From the entries below, copy exactly the lines from the one that contains "match lasterr with" through the one that contains "Proof. unfold getGasTable.", both included, and only those.

*Stored items:*
------

(* ===== verification/Params.v ===== *)
(** * Chain parameters

    [params/config.go] (fork schedule and its compatibility check),
    [params/gas_table.go] and [params/protocol_params.go]. *)
From S2P Require Import Prelude BigMath.

(** ** params/protocol_params.go *)

Notation GasLimitBoundDivisor := 1024 (only parsing).
Notation MinGasLimit := 5000 (only parsing).
Notation GenesisGasLimit := 4712388 (only parsing).
Notation MaximumExtraDataSize := 32 (only parsing).
Notation CallValueTransferGas := 9000 (only parsing).
Notation CallNewAccountGas := 25000 (only parsing).
Notation TxGas := 21000 (only parsing).
Notation TxGasContractCreation := 53000 (only parsing).
Notation TxDataZeroGas := 4 (only parsing).
Notation QuadCoeffDiv := 512 (only parsing).
Notation SstoreSetGas := 20000 (only parsing).
Notation LogDataGas := 8 (only parsing).
Notation CallStipend := 2300 (only parsing).
Notation Sha3Gas := 30 (only parsing).
Notation Sha3WordGas := 6 (only parsing).
Notation SstoreResetGas := 5000 (only parsing).
Notation SstoreClearGas := 5000 (only parsing).
Notation SstoreRefundGas := 15000 (only parsing).
Notation JumpdestGas := 1 (only parsing).
Notation CreateDataGas := 200 (only parsing).
Notation CallCreateDepth := 1024 (only parsing).
Notation LogGas := 375 (only parsing).
Notation CopyGas := 3 (only parsing).
Notation StackLimit := 1024 (only parsing).
Notation LogTopicGas := 375 (only parsing).
Notation CreateGas := 32000 (only parsing).
Notation Create2Gas := 32000 (only parsing).
Notation SuicideRefundGas := 24000 (only parsing).
Notation MemoryGas := 3 (only parsing).
Notation TxDataNonZeroGas := 68 (only parsing).
Notation MaxCodeSize := 24576 (only parsing).
Notation EcrecoverGas := 3000 (only parsing).
Notation Sha256BaseGas := 60 (only parsing).
Notation Sha256PerWordGas := 12 (only parsing).
Notation Ripemd160BaseGas := 600 (only parsing).
Notation Ripemd160PerWordGas := 120 (only parsing).
Notation IdentityBaseGas := 15 (only parsing).
Notation IdentityPerWordGas := 3 (only parsing).
Notation ModExpQuadCoeffDiv := 20 (only parsing).
Notation Bn256AddGas := 500 (only parsing).
Notation Bn256ScalarMulGas := 40000 (only parsing).
Notation Bn256PairingBaseGas := 100000 (only parsing).
Notation Bn256PairingPerPointGas := 80000 (only parsing).

(** ** params/gas_table.go *)

Record GasTable := {
  gtExtcodeSize : Z;
  gtExtcodeCopy : Z;
  gtExtcodeHash : Z;
  gtBalance : Z;
  gtSLoad : Z;
  gtCalls : Z;
  gtSuicide : Z;
  gtExpByte : Z;
  gtCreateBySuicide : Z
}.

Definition GasTableHomestead : GasTable := {|
  gtExtcodeSize := 20; gtExtcodeCopy := 20; gtExtcodeHash := 0; gtBalance := 20;
  gtSLoad := 50; gtCalls := 40; gtSuicide := 0; gtExpByte := 10; gtCreateBySuicide := 0 |}.

Definition GasTableEIP150 : GasTable := {|
  gtExtcodeSize := 700; gtExtcodeCopy := 700; gtExtcodeHash := 0; gtBalance := 400;
  gtSLoad := 200; gtCalls := 700; gtSuicide := 5000; gtExpByte := 10; gtCreateBySuicide := 25000 |}.

Definition GasTableEIP158 : GasTable := {|
  gtExtcodeSize := 700; gtExtcodeCopy := 700; gtExtcodeHash := 0; gtBalance := 400;
  gtSLoad := 200; gtCalls := 700; gtSuicide := 5000; gtExpByte := 50; gtCreateBySuicide := 25000 |}.

Definition GasTableConstantinople : GasTable := {|
  gtExtcodeSize := 700; gtExtcodeCopy := 700; gtExtcodeHash := 400; gtBalance := 400;
  gtSLoad := 200; gtCalls := 700; gtSuicide := 5000; gtExpByte := 50; gtCreateBySuicide := 25000 |}.

(** ** params/config.go *)

Record CliqueConfig := {
  cliquePeriod : Z;
  cliqueEpoch : Z
}.

(** A [nil] block number is [None]; [Yochash] says whether that engine's
    (empty) configuration is present. *)
Record ChainConfig := {
  ChainID : option Z;
  HomesteadBlock : option Z;
  DAOForkBlock : option Z;
  DAOForkSupport : bool;
  EIP150Block : option Z;
  EIP150Hash : Hash;
  EIP155Block : option Z;
  EIP158Block : option Z;
  ByzantiumBlock : option Z;
  ConstantinopleBlock : option Z;
  Yochash : bool;
  Clique : option CliqueConfig
}.

Definition MainnetChainConfig : ChainConfig := {|
  ChainID := Some 13; HomesteadBlock := Some 0; DAOForkBlock := None; DAOForkSupport := false;
  EIP150Block := None; EIP150Hash := 0; EIP155Block := Some 0; EIP158Block := Some 0;
  ByzantiumBlock := None; ConstantinopleBlock := None; Yochash := true; Clique := None |}.

Definition TestnetChainConfig : ChainConfig := {|
  ChainID := Some 3; HomesteadBlock := Some 0; DAOForkBlock := None; DAOForkSupport := true;
  EIP150Block := Some 0;
  EIP150Hash := 0x41941023680923e0fe4d74a34bdac8141f2540e3ae90623718e47d66d1ca4a2d;
  EIP155Block := Some 10; EIP158Block := Some 10;
  ByzantiumBlock := Some 1700000; ConstantinopleBlock := None; Yochash := true; Clique := None |}.

Definition RinkebyChainConfig : ChainConfig := {|
  ChainID := Some 4; HomesteadBlock := Some 1; DAOForkBlock := None; DAOForkSupport := true;
  EIP150Block := Some 2;
  EIP150Hash := 0x9b095b36c15eaf13044373aef8ee0bd3a382a5abb92e402afa44b8249c3a90e9;
  EIP155Block := Some 3; EIP158Block := Some 3;
  ByzantiumBlock := Some 1035301; ConstantinopleBlock := None; Yochash := false;
  Clique := Some {| cliquePeriod := 15; cliqueEpoch := 30000 |} |}.

Definition isForked (s head : option Z) : bool :=
  match s, head with
  | Some s, Some head => s <=? head
  | _, _ => false
  end.

Definition IsHomestead (c : ChainConfig) (num : Z) : bool := isForked (HomesteadBlock c) (Some num).
Definition IsDAOFork (c : ChainConfig) (num : Z) : bool := isForked (DAOForkBlock c) (Some num).
Definition IsEIP150 (c : ChainConfig) (num : Z) : bool := isForked (EIP150Block c) (Some num).
Definition IsEIP155 (c : ChainConfig) (num : Z) : bool := isForked (EIP155Block c) (Some num).
Definition IsEIP158 (c : ChainConfig) (num : Z) : bool := isForked (EIP158Block c) (Some num).
Definition IsByzantium (c : ChainConfig) (num : Z) : bool := isForked (ByzantiumBlock c) (Some num).
Definition IsConstantinople (c : ChainConfig) (num : Z) : bool :=
  isForked (ConstantinopleBlock c) (Some num).

Definition getGasTable (c : ChainConfig) (num : Z) : GasTable :=
  if IsConstantinople c num then GasTableConstantinople
  else if IsEIP158 c num then GasTableEIP158
  else if IsEIP150 c num then GasTableEIP150
  else GasTableHomestead.

Definition configNumEqual (x y : option Z) : bool :=
  match x, y with
  | None, None => true
  | Some x, Some y => x =? y
  | _, _ => false
  end.

Definition isForkIncompatible (s1 s2 : option Z) (head : Z) : bool :=
  (isForked s1 (Some head) || isForked s2 (Some head)) && negb (configNumEqual s1 s2).

Record ConfigCompatError := {
  What : string;
  StoredConfig : option Z;
  NewConfig : option Z;
  RewindTo : Z
}.

Definition newCompatError (what : string) (storedblock newblock : option Z) : ConfigCompatError :=
  let rew :=
    match storedblock, newblock with
    | None, _ => newblock
    | _, None => storedblock
    | Some s, Some n => if s <? n then storedblock else newblock
    end in
  {| What := what; StoredConfig := storedblock; NewConfig := newblock;
     RewindTo := match rew with
                 | Some r => if 0 <? r then uint64 (Uint64 r - 1) else 0
                 | None => 0
                 end |}.

Definition checkCompatible (c newcfg : ChainConfig) (head : Z) : option ConfigCompatError :=
  if isForkIncompatible (HomesteadBlock c) (HomesteadBlock newcfg) head then
    Some (newCompatError "Homestead fork block" (HomesteadBlock c) (HomesteadBlock newcfg))
  else if isForkIncompatible (DAOForkBlock c) (DAOForkBlock newcfg) head then
    Some (newCompatError "DAO fork block" (DAOForkBlock c) (DAOForkBlock newcfg))
  else if IsDAOFork c head && negb (eqb (DAOForkSupport c) (DAOForkSupport newcfg)) then
    Some (newCompatError "DAO fork support flag" (DAOForkBlock c) (DAOForkBlock newcfg))
  else if isForkIncompatible (EIP150Block c) (EIP150Block newcfg) head then
    Some (newCompatError "EIP150 fork block" (EIP150Block c) (EIP150Block newcfg))
  else if isForkIncompatible (EIP155Block c) (EIP155Block newcfg) head then
    Some (newCompatError "EIP155 fork block" (EIP155Block c) (EIP155Block newcfg))
  else if isForkIncompatible (EIP158Block c) (EIP158Block newcfg) head then
    Some (newCompatError "EIP158 fork block" (EIP158Block c) (EIP158Block newcfg))
  else if IsEIP158 c head && negb (configNumEqual (ChainID c) (ChainID newcfg)) then
    Some (newCompatError "EIP158 chain ID" (EIP158Block c) (EIP158Block newcfg))
  else if isForkIncompatible (ByzantiumBlock c) (ByzantiumBlock newcfg) head then
    Some (newCompatError "Byzantium fork block" (ByzantiumBlock c) (ByzantiumBlock newcfg))
  else if isForkIncompatible (ConstantinopleBlock c) (ConstantinopleBlock newcfg) head then
    Some (newCompatError "Constantinople fork block" (ConstantinopleBlock c) (ConstantinopleBlock newcfg))
  else None.

(** The loop of [CheckCompatible]; [None] when the fuel runs out. *)
Fixpoint CheckCompatible_loop (fuel : nat) (c newcfg : ChainConfig) (bhead : Z)
    (lasterr : option ConfigCompatError) : option (option ConfigCompatError) :=
  match fuel with
  | O => None
  | S fuel =>
      match checkCompatible c newcfg bhead with
      | None => Some lasterr
      | Some err =>
          match lasterr with
          | Some l =>
              if RewindTo err =? RewindTo l then Some lasterr
              else CheckCompatible_loop fuel c newcfg (RewindTo err) (Some err)
          | None => CheckCompatible_loop fuel c newcfg (RewindTo err) (Some err)
          end
      end
  end.

(** The head decreases at each round but the last two. *)
Definition CheckCompatible (c newcfg : ChainConfig) (height : Z) : option (option ConfigCompatError) :=
  CheckCompatible_loop (Z.to_nat height + 2) c newcfg height None.

Record Rules := {
  rulesChainID : Z;
  rulesIsHomestead : bool;
  rulesIsEIP150 : bool;
  rulesIsEIP155 : bool;
  rulesIsEIP158 : bool;
  rulesIsByzantium : bool
}.

Definition getRules (c : ChainConfig) (num : Z) : Rules := {|
  rulesChainID := match ChainID c with Some i => i | None => 0 end;
  rulesIsHomestead := IsHomestead c num;
  rulesIsEIP150 := IsEIP150 c num;
  rulesIsEIP155 := IsEIP155 c num;
  rulesIsEIP158 := IsEIP158 c num;
  rulesIsByzantium := IsByzantium c num |}.

(** ** Lemmas *)

(** The table in force is one of the four of [params/gas_table.go]. *)
Lemma getGasTable_cases c num :
  getGasTable c num = GasTableHomestead ∨ getGasTable c num = GasTableEIP150 ∨
  getGasTable c num = GasTableEIP158 ∨ getGasTable c num = GasTableConstantinople.
Proof. unfold getGasTable. repeat case_match; auto. Qed.

Lemma newCompatError_rewind what s1 s2 head :
  is_uint64 head →
  isForked s1 (Some head) || isForked s2 (Some head) = true →
  0 <= RewindTo (newCompatError what s1 s2) ∧
  (0 < RewindTo (newCompatError what s1 s2) → RewindTo (newCompatError what s1 s2) < head) ∧
  RewindTo (newCompatError what s1 s2) <= head.
Proof.
  assert (∀ r, 0 < r <= head → is_uint64 head →
            uint64 (Uint64 r - 1) = r - 1) as Hr.
  { intros r ? [? ?]. rewrite Uint64_id by (unfold is_uint64; lia).
    apply uint64_id. unfold is_uint64. lia. }
  intros Hh Hf. destruct Hh as [Hh0 Hh1] eqn:E. clear E.
  unfold newCompatError. cbn [RewindTo].
  destruct s1 as [s|], s2 as [n|]; simpl in Hf; zcases_in Hf; try discriminate;
    zcases; try lia; rewrite !Hr by (try split; lia); lia.
Qed.

Lemma checkCompatible_rewind c n head err :
  is_uint64 head → checkCompatible c n head = Some err →
  0 <= RewindTo err ∧ (0 < RewindTo err → RewindTo err < head) ∧ RewindTo err <= head.
Proof.
  intros Hh. unfold checkCompatible, isForkIncompatible, IsDAOFork, IsEIP158.
  repeat case_match; intros He; simplify_eq; apply newCompatError_rewind; try done;
    match goal with H : _ && _ = true |- _ => apply andb_true_iff in H as [H _] end;
    (done || by apply orb_true_intro; left).
Qed.

Lemma CheckCompatible_loop_spec fuel c n bhead l :
  is_uint64 bhead → bhead = RewindTo l → bhead + 1 <= Z.of_nat fuel →
  ∃ e, CheckCompatible_loop fuel c n bhead (Some l) = Some (Some e) ∧
       is_uint64 (RewindTo e) ∧ RewindTo e <= bhead ∧
       (checkCompatible c n (RewindTo e) = None ∨ RewindTo e = 0).
Proof.
  revert bhead l; induction fuel as [|fuel IH]; intros bhead l [Hb0 Hb1] Hl Hf; [lia|].
  cbn [CheckCompatible_loop].
  destruct (checkCompatible c n bhead) as [err|] eqn:E.
  - destruct (checkCompatible_rewind c n bhead err) as (H0 & H1 & H2); [done..|].
    zcases.
    + exists l. split; [done|]. split; [split; lia|]. split; [lia|right; lia].
    + destruct (IH (RewindTo err) err) as (e & -> & ? & ? & ?);
        [split; lia|done|lia|]. exists e. do 2 (split; [done|]). split; [lia|done].
  - exists l. split; [done|]. split; [split; lia|]. split; [lia|]. left. by rewrite <- Hl.
Qed.

(** [CheckCompatible] terminates on every pair of configurations; it
    reports no conflict exactly when there is none at the given height, and a
    reported conflict carries a height to rewind to, not above the given one,
    at which the two configurations no longer conflict (or 0). *)
Theorem CheckCompatible_correct c n height :
  is_uint64 height →
  match CheckCompatible c n height with
  | None => False
  | Some None => checkCompatible c n height = None
  | Some (Some e) =>
      checkCompatible c n height ≠ None ∧ 0 <= RewindTo e <= height ∧
      (checkCompatible c n (RewindTo e) = None ∨ RewindTo e = 0)
  end.
Proof.
  intros [Hh0 Hh1]. unfold CheckCompatible.
  replace (Z.to_nat height + 2)%nat with (S (Z.to_nat height + 1)) by lia.
  cbn [CheckCompatible_loop]. destruct (checkCompatible c n height) as [err|] eqn:E; [|done].
  destruct (checkCompatible_rewind c n height err) as (H0 & H1 & H2); [done..|].
  destruct (CheckCompatible_loop_spec (Z.to_nat height + 1) c n (RewindTo err) err)
    as (e & -> & [? ?] & ? & ?); [split; lia|done|lia|].
  repeat split; [done|lia..|done].
Qed.

Lemma CheckCompatible_correct_witness :
  match CheckCompatible TestnetChainConfig RinkebyChainConfig 5 with
  | None => False
  | Some None => checkCompatible TestnetChainConfig RinkebyChainConfig 5 = None
  | Some (Some e) =>
      checkCompatible TestnetChainConfig RinkebyChainConfig 5 ≠ None ∧ 0 <= RewindTo e <= 5 ∧
      (checkCompatible TestnetChainConfig RinkebyChainConfig (RewindTo e) = None ∨ RewindTo e = 0)
  end.
Proof. apply (CheckCompatible_correct TestnetChainConfig RinkebyChainConfig 5). unfold is_uint64. lia. Defined.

------

*TASK RESPONSE:*
          match lasterr with
          | Some l =>
              if RewindTo err =? RewindTo l then Some lasterr
              else CheckCompatible_loop fuel c newcfg (RewindTo err) (Some err)
          | None => CheckCompatible_loop fuel c newcfg (RewindTo err) (Some err)
          end
      end
  end.

(** The head decreases at each round but the last two. *)
Definition CheckCompatible (c newcfg : ChainConfig) (height : Z) : option (option ConfigCompatError) :=
  CheckCompatible_loop (Z.to_nat height + 2) c newcfg height None.

Record Rules := {
  rulesChainID : Z;
  rulesIsHomestead : bool;
  rulesIsEIP150 : bool;
  rulesIsEIP155 : bool;
  rulesIsEIP158 : bool;
  rulesIsByzantium : bool
}.

Definition getRules (c : ChainConfig) (num : Z) : Rules := {|
  rulesChainID := match ChainID c with Some i => i | None => 0 end;
  rulesIsHomestead := IsHomestead c num;
  rulesIsEIP150 := IsEIP150 c num;
  rulesIsEIP155 := IsEIP155 c num;
  rulesIsEIP158 := IsEIP158 c num;
  rulesIsByzantium := IsByzantium c num |}.

(** ** Lemmas *)

(** The table in force is one of the four of [params/gas_table.go]. *)
Lemma getGasTable_cases c num :
  getGasTable c num = GasTableHomestead ∨ getGasTable c num = GasTableEIP150 ∨
  getGasTable c num = GasTableEIP158 ∨ getGasTable c num = GasTableConstantinople.
Proof. unfold getGasTable. repeat case_match; auto. Qed.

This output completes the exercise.